Friday, November 8, 2013


For many years, I thought clogging was the same thing as tap dancing. However, as I grew older I started to learn there is a distinct difference between the two dances. My Mom helped me in understanding this difference because in her youth, she had participated in clogging while growing up in the Appalachian Mountains of North Carolina.

Clogging is a type of folk dancing that involves percussive strikings of the heel, toe, or both. It has its origins in Wales and England and was brought to the U.S. with European immigration. Clogging is the state dance of both Kentucky and North Carolina. Clogging is often associated with "old-time" music that  takes from Irish and Scottish fiddling; while, the dance movements are tied to German, English, Irish, Cherokee and African dances, rhythms and movements. Tap dancing actually developed out of clogging, but with different musical accompaniments and movements.

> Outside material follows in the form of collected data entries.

Lemma pinned_agrees (doc : ProvisioningDocument V) eps paths profile cfg cfg' :
  tags_ok eps ->
  render_singbox_config_from_contract_with_access_paths eps (map ep_id (selectable_of paths eps)) paths profile
    HiddifyPinned = Ok cfg ->
  restore_application_udp_on_relayed_vless cfg HiddifyPinned = Ok cfg' ->
  endpoints doc = List.filter (rendered_in cfg') (selectable_of paths eps) -> access_paths doc = paths ->
  config_agrees doc cfg' /\ exists ep, In ep (selectable_of paths eps) /\ endpoints doc = [ep].
Proof.
  intros [Hnd Hres] Hok Hr Hde Hdp.
  pose proof (render_ok _ _ _ _ _ _ Hok) as (acc & Hl & _). apply loop_result in Hl as (Hf & _).
  destruct (pinned_outbounds eps (map ep_id (selectable_of paths eps)) paths profile cfg) as
    (pre & ob & post & ep & -> & Hin & Hs & Ht & Hh & Hd & _ & Hty); [by rewrite all_rendered|done|].
  apply restore_get in Hr as [Ho Hfin].
  assert (Hsel : In ep (selectable_of paths eps)) by (rewrite selectable_ids in Hs by done; by apply In_filterb).
  assert (Hget : forall o k, In o (pre ++ ob :: post) -> k <> "network" -> get_str (strip_network o) k = get_str o k).
  { intros o k Ho' Hk. apply strip_network_get; [by apply Hty|done]. }
  assert (Hep : endpoints doc = [ep]).
  { rewrite Hde, <- (filter_unique_tag eps ep (selectable_of paths eps)); try done.
    - apply filter_ext_In. intros x Hx. apply In_selectable in Hx.
      eapply pinned_rendered_in; try done; [|by apply Hres..]. intros o Ho'. by apply Hget.
    - apply In_selectable.
    - apply List.NoDup_filter, (NoDup_map_inv ep_tag). done. }
  split; [|by exists ep].
  assert (Hhd : forall o, In o (pre ++ ob :: post) -> exists t, tag_of o = Some t /\ (o = ob \/ is_hidden t)).
  { intros o Ho'. apply in_app_iff in Ho'. destruct Ho' as [Ho'|[<-|Ho']];
      [|by exists (ep_tag ep); auto|]; destruct (Hh o ltac:(apply in_app_iff; tauto)) as (t & ? & ?); eauto. }
  eapply agrees_intro; rewrite ?Hep, ?Hdp; simpl map; [exact Ho|done|..].
  - intros x [<-|[]]. exists (strip_network ob). split; [apply in_map, in_app_iff; simpl; auto|].
    unfold tag_of. rewrite Hget; [done|apply in_app_iff; simpl; auto|done].
  - intros o Ho'. apply in_map_iff in Ho' as (o0 & <- & Ho'). unfold tag_of. rewrite !Hget by done.
    destruct (Hhd o0 Ho') as (t & Ht0 & Hor). exists t. split; [done|].
    assert (Hrt : In t (relayed_tags paths [ep]) -> t = ep_tag ep /\ is_relayed paths ep = true).
    { unfold relayed_tags. simpl. destruct (is_relayed paths ep); [by intros [<-|[]]|by intros []]. }
    destruct Hor as [->|Hhid].
    + assert (t = ep_tag ep) as -> by congruence. split; [by apply Hres|]. intros [_ Hr]%Hrt. apply Hd.
      apply existsb_exists. exists ep. split; [done|]. rewrite relayed_agree by done.
      rewrite Hr, andb_true_r. by rewrite selectable_ids in Hs.
    + split; [by apply hidden_not_reserved|]. intros [-> _]%Hrt. by destruct (Hres ep Hin).
  - intros o Ho'. apply in_map_iff in Ho' as (o0 & <- & Ho'). rewrite Hget by done.
    destruct (Hty o0 Ho') as (_ & [-> | ->]); done.
  - intros x [<-|[]]. by apply Hres.
  - intros Hne t [<-|[]]. unfold relayed_tags in *. simpl in *. destruct (is_relayed paths ep); [by left|done].
Qed.
(* ===== verification/Deployment.v ===== *)
(** * crates/compat-config/src/deployment.rs

    The node's configuration [deployment.toml]: its data, its validation, and
    what the other components derive from it: the relay targets, the served
    endpoints and the contract's access paths.  Unknown keys of a table
    ([#[serde(flatten)] extra]) are kept as the sorted list of their names;
    their values are never read.  [b64_decode] is the base64 decoder of the key
    check. *)

From S2P Require Import Prelude Strs Net NetText AddressPolicy Credentials Grants Json Contract Render.
From S2P Require Import Provisioning.
From Stdlib Require Import Ascii.

Module Deployment.
Import Contract Render.

(** ** Constants *)

Definition DEPLOYMENT_SCHEMA_VERSION : Z := 2.
Definition LOCAL_REALITY_ENDPOINT_ID : string := "reality-1".
Definition LOCAL_HYSTERIA2_ENDPOINT_ID : string := "hysteria2-1".
Definition RELAY_ACCESS_PATH_KIND : string := "relay".
Definition NODE_ID_MAX_LEN : Z := 63.
Definition RESERVED_ENDPOINT_TAGS : list string := ["Reality"; "Hysteria2"; "auto"; "select"; "direct"].
Definition LOCAL_ENDPOINT_IDS : list string := ["reality-1"; "hysteria2-1"].

(** ** Data *)

Inductive NodeRole := Exit | Relay.
#[global] Instance NodeRole_eq_dec : EqDecision NodeRole.
Proof. solve_decision. Defined.

Definition NodeRole_as_str (r : NodeRole) : string := match r with Exit => "exit" | Relay => "relay" end.

Record RelayTarget := { rt_host : string; rt_port : Z }.
#[global] Instance RelayTarget_eq_dec : EqDecision RelayTarget.
Proof. solve_decision. Defined.

Inductive Ipv6LiteralPolicy := Allow | RejectGoogle | RejectAll.
#[global] Instance Ipv6LiteralPolicy_eq_dec : EqDecision Ipv6LiteralPolicy.
Proof. solve_decision. Defined.

Definition Ipv6LiteralPolicy_as_str (p : Ipv6LiteralPolicy) : string :=
  match p with Allow => "allow" | RejectGoogle => "reject_google" | RejectAll => "reject_all" end.
Definition Ipv6LiteralPolicy_from_str (s : string) : option Ipv6LiteralPolicy :=
  if String.eqb s "allow" then Some Allow else if String.eqb s "reject_google" then Some RejectGoogle
  else if String.eqb s "reject_all" then Some RejectAll else None.

Inductive TlsSpoofMethod := WrongSequence | WrongChecksum | WrongAck | WrongMd5 | WrongTimestamp.
Definition TlsSpoofMethod_as_str (m : TlsSpoofMethod) : string :=
  match m with
  | WrongSequence => "wrong-sequence" | WrongChecksum => "wrong-checksum" | WrongAck => "wrong-ack"
  | WrongMd5 => "wrong-md5" | WrongTimestamp => "wrong-timestamp"
  end.

Record ExitPrincipalsSection := { xp_enabled : bool }.
Record TlsSpoofSection := { sp_sni : string; sp_method : TlsSpoofMethod }.
Record EgressSection := { eg_ipv6_literal : Ipv6LiteralPolicy }.
Record GoogleEgressHairpinSection := {
  relay_host : string;
  relay_port : Z;
  relay_server_name : string;
  relay_reality_public_key : string;
  relay_reality_short_id : string }.

Record AccessPathSection := {
  as_id : string;
  as_kind : string;
  as_via_endpoint_id : option string;
  as_failure_domain : option string;
  as_region : option string;
  as_provider : option string;
  as_capabilities : list string;
  as_extra : list string }.

Record PeerEndpointSection := {
  pe_id : string;
  pe_tag : string;
  pe_host : string;
  pe_port : Z;
  pe_transport : Grants.CompatTransport;
  pe_server_name : option string;
  pe_reality_public_key : option string;
  pe_reality_short_id : option string;
  pe_reality_fingerprint : string;
  pe_obfs_password : option string;
  pe_failure_domain : string;
  pe_region : option string;
  pe_provider : option string;
  pe_asn : option string;
  pe_path : string;
  pe_credential_ref : option string;
  pe_vless_flow : EndpointVlessFlow;
  pe_extra : list string }.

Record UdpProbeSection := {
  ipv4_resolvers : list string;
  ipv6_resolvers : list string;
  retries : Z;
  timeout_ms : Z;
  delay_ms : Z }.

Record RealitySection := { re_listen_port : Z; re_handshake_server : string; re_handshake_port : Z }.
Record Hysteria2Section := { hy_listen_port : Z; up_mbps : option Z; down_mbps : option Z }.
Record SubscriptionSection := { su_listen_port : Z; su_public_port : Z; su_profile_title : string }.

Record DeploymentConfig := {
  schema_version : Z;
  node_id : string;
  role : NodeRole;
  public_host : string;
  subscription_host : string;
  reality : RealitySection;
  hysteria2 : Hysteria2Section;
  subscription : SubscriptionSection;
  udp_probe : option UdpProbeSection;
  state_dir : string;
  singbox_binary : string;
  access_paths : list AccessPathSection;
  peer_endpoints : list PeerEndpointSection;
  google_egress_hairpin : option GoogleEgressHairpinSection;
  egress : option EgressSection;
  google_egress_tls_spoof : option TlsSpoofSection;
  exit_principals : option ExitPrincipalsSection;
  public_ipv4 : option string;
  public_ipv6 : option string }.

(** ** Refusals *)

Inductive deploy_error :=
| UnsupportedSchema (found max_supported : Z)
| NodeIdMissing
| NodeIdEmpty
| NodeIdTooLong
| NodeIdBadStart
| NodeIdBadChars
| BadTitle (e : CompatError)
| PathCredentialKey (id key : string)
| PathUnknownKey (id key : string)
| PathEmpty (id what : string)
| PathDuplicateCapability (id capability : string)
| DuplicatePathId (id : string)
| PeerPrivateKey (id key : string)
| PeerUnknownKey (id key : string)
| PeerEmpty (id what : string)
| PeerHostNotDialable (id host : string)
| PeerPortZero (id : string)
| PeerFlowNotVless (id : string)
| PeerFlowNoneDirect (id : string)
| PeerBadPublicKey (id : string) (e : Creds.cred_error)
| PeerBadShortId (id : string)
| PeerRealityOnHysteria2 (id : string)
| PeerIdCollides (id : string)
| DuplicatePeerId (id : string)
| TagReservedOrUsed (id tag : string)
| PeerPathUndeclared (id path : string)
| ViaOnNonRelay (id : string)
| ViaHysteria2 (id : string)
| ViaLocalOnExit (id : string)
| ViaUnknown (id via : string)
| ViaNotVless (id via : string)
| ViaNotDirect (id via : string)
| RelayCapability (id capability : string)
| CredentialRefSelf (id : string)
| CredentialRefUnknown (id ref : string)
| CredentialRefTransport (id ref : string)
| CredentialRefAlias (id ref : string)
| CredentialRefFlow (id ref : string)
| CredentialRefOtherServer (id ref : string)
| RelayRouteNotVless (id : string)
| RelayRouteNoVia (id : string)
| RelayRouteSelf (id : string)
| RelayRouteBadHost (id host : string)
| EgressOnRelay
| EgressDisablesHairpin
| RelayWithoutFirstHop
| ExitPrincipalsOnExit
| SpoofWithHairpin
| SpoofBadSni
| SpoofGoogleSni
| HairpinEmpty (what : string)
| HairpinPortZero
| BandwidthHalfSet
| BadPublicIpv4
| BadPublicIpv6
| InvalidPeerEntry (id : string) (e : deploy_error).

(** ** Names *)

Definition node_id_char (c : ascii) : bool :=
  is_ascii_alphanumeric c || is_char "-" c || is_char "_" c || is_char "." c.

Definition validate_node_id (node_id : string) : result unit deploy_error :=
  if str_is_empty node_id then Err NodeIdEmpty else
  if NODE_ID_MAX_LEN <? slen node_id then Err NodeIdTooLong else
  if negb (match node_id with String c _ => is_ascii_alphanumeric c | EmptyString => false end)
  then Err NodeIdBadStart else
  if negb (str_all node_id_char node_id) then Err NodeIdBadChars else Ok tt.

(** [trim_matches(|c| !c.is_ascii_alphanumeric())] and the trailing-separator
    loop, on the mapped label, which is ASCII. *)
Fixpoint drop_while (f : ascii -> bool) (l : list ascii) : list ascii :=
  match l with c :: l' => if f c then drop_while f l' else l | [] => [] end.
Definition trim_matches (f : ascii -> bool) (l : list ascii) : list ascii :=
  rev (drop_while f (rev (drop_while f l))).
(* ===== verification/ServerPolicy.v ===== *)
(** * What a rendered server document enforces

    The rules of [render_server_config_for_deployment] (server.rs), evaluated
    the way sing-box documents route rules: in order, the first matching rule
    with a final action ([route], [reject]) decides; [sniff], [resolve] and
    [route-options] update the connection's metadata and evaluation goes on.
    sing-box itself is not part of the repository: the matching of single
    items and the metadata updates are operations of the class [SingBox]. *)

From S2P Require Import Prelude Strs Net NetText AddressPolicy Authorization Credentials Grants Json Contract.
From S2P Require Import Render Deployment Server.

Module ServerPolicy.
Import Contract Render Deployment Server.

(** ** sing-box's route matching *)

(** [item k v c]: the item [k] of a rule, with value [v], matches the
    connection; [effect r c]: the connection after the non-final rule [r]. *)
Class SingBox (V : Type) := {
  conn : Type;
  cn_inbound : conn -> string;
  cn_user : conn -> option string;
  cn_network : conn -> string;
  cn_port : conn -> Z;
  item : string -> V -> conn -> bool;
  effect : V -> conn -> conn }.

(** The documented meaning of the items the policies rely on; resolving and
    sniffing fill in addresses, domain and protocol, and leave the inbound,
    the authenticated user, the network and the port as they were. *)
Class SingBoxLaws (V : Type) `{JsonOps V, SingBox V} := {
  item_inbound l c : item "inbound" (jstrs l) c = mem (cn_inbound c) l;
  item_auth_user l c : item "auth_user" (jstrs l) c = match cn_user c with Some u => mem u l | None => false end;
  item_network s c : item "network" (jstr s) c = String.eqb (cn_network c) s;
  item_port p c : item "port" (jint p) c = (cn_port c =? p);
  effect_inbound r c : cn_inbound (effect r c) = cn_inbound c;
  effect_user r c : cn_user (effect r c) = cn_user c;
  effect_network r c : cn_network (effect r c) = cn_network c;
  effect_port r c : cn_port (effect r c) = cn_port c }.

Inductive verdict := Routed (outbound : string) | Rejected | Unmatched.

Section Evaluation.
Context {V : Type} `{JsonOps V, SB : SingBox V}.

Definition item_or (dflt : bool) (r : V) (c : conn) (k : string) : bool :=
  match jget r k with Some v => item k v c | None => dflt end.

(** The destination items are alternatives, the other items all hold. *)
Definition required_items : list string := ["inbound"; "auth_user"; "network"; "port"; "protocol"; "ip_version"].
Definition destination_items : list string := ["domain"; "domain_suffix"; "ip_cidr"].
Definition matches (r : V) (c : conn) : bool :=
  forallb (item_or true r c) required_items
  && (forallb (fun k => negb (has_key k r)) destination_items || existsb (item_or false r c) destination_items).

Fixpoint decide (rules : list V) (c : conn) : verdict :=
  match rules with
  | [] => Unmatched
  | r :: rest =>
      if matches r c then
        match get_str r "action" with
        | Some "route" => Routed (unwrap_or (get_str r "outbound") "")
        | Some "reject" => Rejected
        | _ => decide rest (effect r c)
        end
      else decide rest c
  end.
End Evaluation.

(** ** The rule list, exactly *)

Definition INBOUNDS : list string := ["vless-reality-in"; "hysteria2-in"].

Section Rules.
Context {V : Type} {JO : JsonOps V} {JL : JsonLaws V} {JT : JsonTree V} {JTL : JsonTreeLaws V}.
(** *** The probe block *)

Lemma probe_block_counted first ids (rest : list V) kvs :
  ids <> [] -> first ids = jobj kvs -> List.NoDup (map fst kvs) ->
  assoc "auth_user" kvs = Some (jstrs ids) -> assoc "ip_cidr" kvs = Some (jstrs ["127.0.0.1/32"]) ->
  assoc "action" kvs = Some (jstr "route") ->
  forall doc, rules_of doc = Some (probe_block first ids ++ rest) ->
  probe_confinement_rule_count doc = length (probe_block first ids).
Proof.
  intros Hids E Hnd Ha Hc Hact doc Hr. unfold probe_confinement_rule_count. rewrite Hr.
  destruct ids as [|i ids]; [done|]. cbn [probe_block app probe_rules].
  assert (is_loopback_selftest_exception (first (i :: ids)) = true) as ->.
  { rewrite E. unfold is_loopback_selftest_exception. rewrite has_key_obj, member_is_obj, is_str_obj by done.
    by rewrite Ha, Hc, Hact, jas_str_jstr, jeqb_refl, bool_decide_true. }
  cbn [skipn]. unfold is_probe. by shape.
Qed.

Lemma probe_block_absent doc rules :
  rules_of (V := V) doc = Some rules -> Forall (fun r => is_probe r = false) rules -> probe_confinement_rule_count doc = O.
Proof.
  intros Hr Hall. unfold probe_confinement_rule_count. rewrite Hr. destruct rules as [|r rules]; [done|].
  inversion_clear Hall as [|? ? H1 H2]. destruct (is_loopback_selftest_exception r); cbn [skipn].
  - destruct rules as [|a [|b [|c l]]]; try done. apply Forall_cons in H2 as [Ha _]. cbn. by rewrite Ha.
  - destruct rules as [|b [|c l]]; try done. cbn. by rewrite H1.
Qed.

Lemma not_probe_inbound (r : V) : has_key "inbound" r = true -> is_probe r = false.
Proof. intros E. unfold is_probe. by rewrite E, andb_false_r. Qed.
Lemma not_probe_user (r : V) : has_key "auth_user" r = false -> is_probe r = false.
Proof. intros E. unfold is_probe. by rewrite E. Qed.
Lemma scope_inbound ps (r : V) : is_obj r -> has_key "inbound" (scope ps r) = true.
Proof. intros Hr. unfold scope. by rewrite !jset_has_key by (try apply is_obj_jset; done). Qed.

(** *** The exit-principal block *)

Definition exit_pre (d : DeploymentConfig) : list V :=
  deny_block d [REALITY_INBOUND] ++ map target_reject_rule (relay_targets d) ++ exit_egress_rules d false.

Lemma exit_rules_eq d ps :
  ps <> [] -> exit_principal_rules d ps = map (scope ps) (exit_pre d) ++ [scope ps (jobj (V := V) route_direct_fields)].
Proof.
  intros Hps. unfold exit_principal_rules, exit_pre, deny_block. destruct ps as [|p ps]; [done|].
  rewrite !map_app, <- !app_assoc. done.
Qed.

Lemma target_reject_shape t : is_obj (V := V) (target_reject_rule t) /\ no_route (target_reject_rule (V := V) t).
Proof.
  unfold target_reject_rule. split; [apply match_host_obj, is_obj_jobj; lit_nodup|].
  exists "reject". rewrite get_str_match_host, get_str_obj by (lit_nodup || tauto). split; [apply jas_str_jstr|simpl; tauto].
Qed.

Lemma deny_block_no_route d tags : Forall (no_route (V := V)) (deny_block d tags).
Proof.
  unfold deny_block. rewrite own_rule_spec. apply Forall_app.
  split; [|destruct (own_ips d)]; repeat constructor; eapply no_route_obj; (lit_nodup || done || (simpl; tauto)).
Qed.

Lemma exit_pre_shape d : Forall (fun r => is_obj r /\ no_route r) (exit_pre d).
Proof.
  unfold exit_pre. rewrite !Forall_app. split_and!.
  - apply Forall_and. split; [apply deny_block_obj|apply deny_block_no_route].
  - apply Forall_map, Forall_true. intros t. apply target_reject_shape.
  - apply Forall_and. split; [apply egress_obj|apply egress_no_route].
Qed.

Lemma exit_rules_inbound d ps : Forall (fun r => has_key (V := V) "inbound" r = true) (exit_principal_rules d ps).
Proof.
  destruct ps as [|p ps]; [constructor|]. rewrite exit_rules_eq by done. apply Forall_app. split.
  - apply Forall_map. eapply Forall_impl; [apply exit_pre_shape|]. intros r [Hr _]. by apply scope_inbound.
  - repeat constructor. apply scope_inbound, is_obj_jobj. lit_nodup.
Qed.

(** *** Hairpin and target rules *)

Lemma hairpin_rules_shape d p :
  Forall (fun r => has_key (V := V) "inbound" r = true /\ is_exit_route r = false /\ hairpin_shaped r = true)
    (hairpin_principal_rules d p).
Proof.
  unfold hairpin_principal_rules, hairpin_shaped. rewrite !Forall_app.
  split_and!; [|destruct (google_egress_tls_spoof d)|]; repeat constructor; shape; try done;
    apply exit_route_size; (lit_nodup || done).
Qed.

Lemma hairpin_block_shape d users now :
  Forall (fun r => has_key (V := V) "inbound" r = true /\ is_exit_route r = false /\ hairpin_shaped r = true)
    (hairpin_block d users now).
Proof.
  apply List.Forall_forall. intros r (p & _ & Hr)%in_flat_map. by eapply List.Forall_forall in Hr; [|apply hairpin_rules_shape].
Qed.

Lemma final_rules_shape d :
  Forall (fun r => has_key (V := V) "inbound" r = true /\ has_key "auth_user" r = false)
    (map target_rule (relay_targets d) ++ [reject_rest]).
Proof.
  apply Forall_app. split.
  - apply Forall_map, Forall_true. intros t. split; [|apply target_no_user].
    unfold target_rule, match_host. destruct (parse_ip _); rewrite jset_has_key by (apply is_obj_jobj; lit_nodup); by shape.
  - repeat constructor; unfold reject_rest; by shape.
Qed.

Lemma probe_rules_shape first ids kvs :
  first ids = jobj kvs -> List.NoDup (map fst kvs) -> length kvs <> 4%nat ->
  assoc "action" kvs = Some (jstr "route") -> assoc "domain_suffix" kvs = None ->
  Forall (fun r => is_exit_route (V := V) r = false /\ hairpin_shaped r = false) (probe_block first ids).
Proof.
  intros E Hnd Hl Ha Hd. unfold probe_block. destruct ids as [|i ids]; [constructor|]. constructor.
  - rewrite E. split; [by apply exit_route_size|]. unfold hairpin_shaped.
    rewrite !has_key_obj, is_str_obj, Ha, Hd, jas_str_jstr by done. by rewrite bool_decide_false, andb_false_r.
  - unfold hairpin_shaped. repeat constructor; try (by shape); apply exit_route_no_inbound; by shape.
Qed.

(** ** What doctor finds in rendered documents *)

Lemma exit_accepted d users r h ports now :
  (google_egress_hairpin d <> None -> google_egress_hairpin_uuid r <> None) ->
  exit_egress_policy_matches d (render_exit d users r (render_singbox_server_config (V := V) users r h ports now) now) = true.
Proof.
  intros Hh. set (doc := render_exit _ _ _ _ _). destruct (exit_document (V := V) d users r h ports now) as (Hr & Hf & Hi).
  fold doc in Hr, Hf, Hi. unfold exit_egress_policy_matches. rewrite Hr, Hi, base_inbounds, base_tags.
  assert (Hc : probe_confinement_rule_count doc =
    length (probe_block (fun ids => jobj (V := V) (selftest_exception d ids)) (probe_principals users now))).
  { unfold exit_rules in Hr. destruct (probe_principals users now) as [|i l].
    - apply (probe_block_absent doc _ Hr). apply Forall_app. split; [constructor|]. apply Forall_app. split.
      + eapply Forall_impl; [apply deny_block_shape|]. intros x (_ & Hx & _). by apply not_probe_user.
      + apply List.Forall_forall. intros x Hx. pose proof (exit_tail_no_user (V := V) d r) as Hn.
        rewrite forallb_forall in Hn. apply not_probe_user, negb_true_iff. by apply Hn.
    - eapply probe_block_counted; [done|done|lit_nodup|done|done|done|exact Hr]. }
  rewrite Hc. unfold exit_rules. fold INBOUNDS. fold (deny_block (V := V) d INBOUNDS).
  assert (Nat.ltb (length (probe_block (fun ids => jobj (V := V) (selftest_exception d ids)) (probe_principals users now) ++
            deny_block d INBOUNDS ++ exit_tail d r))
           (length (probe_block (fun ids => jobj (V := V) (selftest_exception d ids)) (probe_principals users now))) = false) as ->
    by (apply Nat.ltb_ge; rewrite length_app; lia).
  rewrite drop_app_length, starts_with_values_app. cbn [negb]. rewrite drop_app_length.
  assert (He : hairpin_on d r = is_some (google_egress_hairpin d)).
  { unfold hairpin_on. destruct (google_egress_hairpin d), (google_egress_hairpin_uuid r); try done. by destruct Hh. }
  unfold exit_tail. rewrite He, values_eqb_refl. cbn [andb]. unfold route_of in Hf.
  destruct (jget doc "route") as [x|]; [|by rewrite jget_obj in Hf by constructor].
  destruct (is_object x); [|by rewrite jget_obj in Hf by constructor].
  unfold is_str, get_str. rewrite Hf, jas_str_jstr. by apply bool_decide_true.
Qed.

(** The parts of a relay document. *)
Section RelayDocument.
Context (d : DeploymentConfig) (users : list Grants.CompatUser) (now : Z) (doc : V).
Let pb := probe_block (relay_loopback_rule (V := V) d) (probe_principals users now).
Let ps := exit_principal_ids d users now.
Hypothesis Hrules : rules_of doc = Some (pb ++ relay_tail d users now).

Lemma relay_probe_count : probe_confinement_rule_count doc = length pb.
Proof.
  unfold pb in *. destruct (probe_principals users now) as [|i l].
  - apply (probe_block_absent doc _ Hrules). unfold relay_tail. apply Forall_app. split; [constructor|].
    apply Forall_app. split; [|apply Forall_app; split].
    + eapply Forall_impl; [apply hairpin_block_shape|]. intros x (Hx & _). by apply not_probe_inbound.
    + eapply Forall_impl; [apply exit_rules_inbound|]. intros x. apply not_probe_inbound.
    + eapply Forall_impl; [apply final_rules_shape|]. intros x (Hx & _). by apply not_probe_inbound.
  - eapply probe_block_counted; [done|done|lit_nodup|done|done|done|exact Hrules].
Qed.

Lemma pb_shape : Forall (fun r => is_exit_route r = false /\ hairpin_shaped r = false) pb.
Proof. eapply probe_rules_shape; [done|lit_nodup|done|done|done]. Qed.

Let before := pb ++ hairpin_block d users now.
Let after := map target_rule (relay_targets d) ++ [reject_rest (V := V)].

Lemma tail_split : pb ++ relay_tail d users now = before ++ exit_principal_rules d ps ++ after.
Proof. unfold relay_tail, before, after, exit_block_rules, ps. by rewrite <- !app_assoc. Qed.

Lemma before_not_exit : Forall (fun r => is_exit_route r = false) before.
Proof.
  apply Forall_app. split; (eapply Forall_impl; [apply pb_shape || apply hairpin_block_shape|]); naive_solver.
Qed.
Lemma after_shape : Forall (fun r => is_exit_route r = false /\ hairpin_shaped r = false) after.
Proof.
  eapply Forall_impl; [apply final_rules_shape|]. intros r (_ & Hr). split; [by apply exit_route_no_user|].
  unfold hairpin_shaped. by rewrite Hr.
Qed.

Lemma relay_exit_block :
  exit_block d (pb ++ relay_tail d users now) = Some
    match ps with
    | [] => (O, O, [])
    | _ => (length before, length (exit_principal_rules (V := V) d ps), sort_stable str_leb ps)
    end.
Proof.
  rewrite tail_split. unfold exit_block.
  assert (Ha : Forall (fun r => is_exit_route r = false) after) by (eapply Forall_impl; [apply after_shape|]; naive_solver).
  assert (ps = [] \/ ps <> []) as [E|Hps] by (destruct (exit_principal_ids d users now); [by left|by right]).
  - rewrite E. rewrite indexed_absent; [done|]. apply Forall_app. split; [apply before_not_exit|done].
  - assert (He : exit_principals_enabled d = true).
    { unfold ps, exit_principal_ids in Hps. by destruct (exit_principals_enabled d). }
    clearbody ps.
    assert (Hn : Forall (fun r => is_exit_route r = false) (before ++ map (scope ps) (exit_pre d))).
    { apply Forall_app. split; [apply before_not_exit|]. apply Forall_map. eapply Forall_impl; [apply exit_pre_shape|].
      intros r [H1 H2]. by apply exit_route_no_route, scope_no_route. }
    set (x := scope ps (jobj (V := V) route_direct_fields)).
    assert (Es : before ++ exit_principal_rules d ps ++ after = (before ++ map (scope ps) (exit_pre d)) ++ x :: after).
    { rewrite exit_rules_eq by done. unfold x. by rewrite <- !app_assoc. }
    rewrite Es, indexed_unique by (done || apply exit_route_last). rewrite He. cbn [negb].
    assert (Hx : get_array x "auth_user" = Some (map jstr ps)).
    { unfold get_array, x. rewrite named_scope by (apply is_obj_jobj; lit_nodup). apply jas_array_jarr. }
    assert (Ho : omap jas_str (map (jstr (V := V)) ps) = ps).
    { clear -JL. induction ps as [|p l IH]; csimpl; [done|]. by rewrite jas_str_jstr, IH. }
    rewrite Hx, Ho, bool_decide_false by done. cbn [orb].
    assert (Hlen : length (exit_principal_rules (V := V) d ps) = S (length (exit_pre d))).
    { rewrite exit_rules_eq, length_app, length_map by done. simpl. lia. }
    rewrite Hlen, length_app, length_map. destruct (Nat.ltb_spec (S (length before + length (exit_pre d))) (S (length (exit_pre d)))); [lia|].
    replace (S (length before + length (exit_pre d)) - S (length (exit_pre d)))%nat with (length before) by lia.
    rewrite <- Es, drop_app_length, <- Hlen, take_app_length, values_eqb_refl. by destruct ps.
Qed.

Lemma hairpin_count_all : length (List.filter hairpin_shaped before) = length (hairpin_block (V := V) d users now).
Proof.
  unfold before. rewrite List.filter_app, filter_none, filter_every; [done| |].
  - eapply Forall_impl; [apply hairpin_block_shape|]. naive_solver.
  - eapply Forall_impl; [apply pb_shape|]. naive_solver.
Qed.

Even though clogging started as a social dance for the people living in the Appalachian regions of the U.S., it has not remained that way. In recent years, clogging competitions have sprung up across the nation; they have become a recent phenomenon. The competitions are extremely competitive, and there have even been reality TV series depicting the lives of those on clogging teams. It's is immensely fascinating to me how a social, joyous dance that was highly participatory in its origins has moved to become a presentational, competitive dance.